• _TASK TO COMPLETE_: Your answer should repeat every line of the records below in which the word "apply" appears.
——
(** A string between two digits is not trimmed. *)
Lemma trim_digits a s b :
  Forall digit a → a ≠ [] → Forall digit b → b ≠ [] →
  trim (a ++ s ++ b) = a ++ s ++ b ∧ trim_end_matches 90 (a ++ s ++ b) = a ++ s ++ b.
Proof.
  intros Ha Hane Hb Hbne. destruct (last_digit (a ++ s) b Hb Hbne) as (r & c & He & Hc).
  rw -app_assoc in He. destruct (digit_not_space c Hc) as (Hws & _ & H90 & _). split.
  - unfold trim. assert (trim_start (a ++ s ++ b) = a ++ s ++ b) as ->.
    { destruct a as [|x a]; [done|]. apply Forall_cons in Ha as [Hx _].
      apply (trim_start_id x (a ++ s ++ b)), digit_not_space, Hx. }
    rw He reverse_app. cbn [reverse]. rw reverse_singleton. cbn [app]. rw trim_start_id; [done|].
    rw reverse_cons reverse_involutive. done.
  - unfold trim_end_matches. rw He reverse_app reverse_singleton. cbn [app drop_char].
    destruct (Z.eqb_spec c 90); [done|]. by rw reverse_cons reverse_involutive.
Qed.

Lemma split_once_first c a b : Forall (λ x, x ≠ c) a → split_once c (a ++ c :: b) = Some (a, b).
Proof.
  induction 1 as [|x a Hx _ IH]; cbn [app split_once]; [by rw Z.eqb_refl|].
  destruct (Z.eqb_spec x c); [done|]. by rw IH.
Qed.

Lemma parse_time_parts h m s :
  0 ≤ h ≤ 23 → 0 ≤ m ≤ 59 → 0 ≤ s ≤ 59 →
  parse_time (show_padded 2 h ++ ([58] ++ show_padded 2 m ++ [58]) ++ show_padded 2 s) =
    Some ((h * 3600 + m * 60 + s) * 1000000).
Proof.
  intros Hh Hm Hs. unfold parse_time.
  destruct (trim_digits (show_padded 2 h) ([58] ++ show_padded 2 m ++ [58]) (show_padded 2 s)) as [_ ->];
    [apply show_padded_spec; lia..|].
  assert (¬ digit 58) as Hc by (unfold digit; lia). rw -!app_assoc. cbn [app].
  rw split_on_cons; [apply show_padded_spec; lia|done|].
  rw split_on_cons; [apply show_padded_spec; lia|done|].
  rw split_on_digits; [apply show_padded_spec; lia|done|].
  destruct (parse_padded 2 h) as [-> _]; [lia|]. destruct (parse_padded 2 m) as [-> _]; [lia|].
  destruct (parse_padded 2 s) as [-> _]; [lia|]. rw !u32_small; [lia..|]. cbn [mbind option_bind].
  destruct (Z.ltb_spec 23 h), (Z.ltb_spec 59 m), (Z.ltb_spec 59 s); done || lia.
Qed.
——
• _OUTPUT FOR THIS TASK_:
    { destruct a as [|x a]; [done|]. apply Forall_cons in Ha as [Hx _].
      apply (trim_start_id x (a ++ s ++ b)), digit_not_space, Hx. }
    [apply show_padded_spec; lia..|].
  rw split_on_cons; [apply show_padded_spec; lia|done|].
  rw split_on_cons; [apply show_padded_spec; lia|done|].
  rw split_on_digits; [apply show_padded_spec; lia|done|].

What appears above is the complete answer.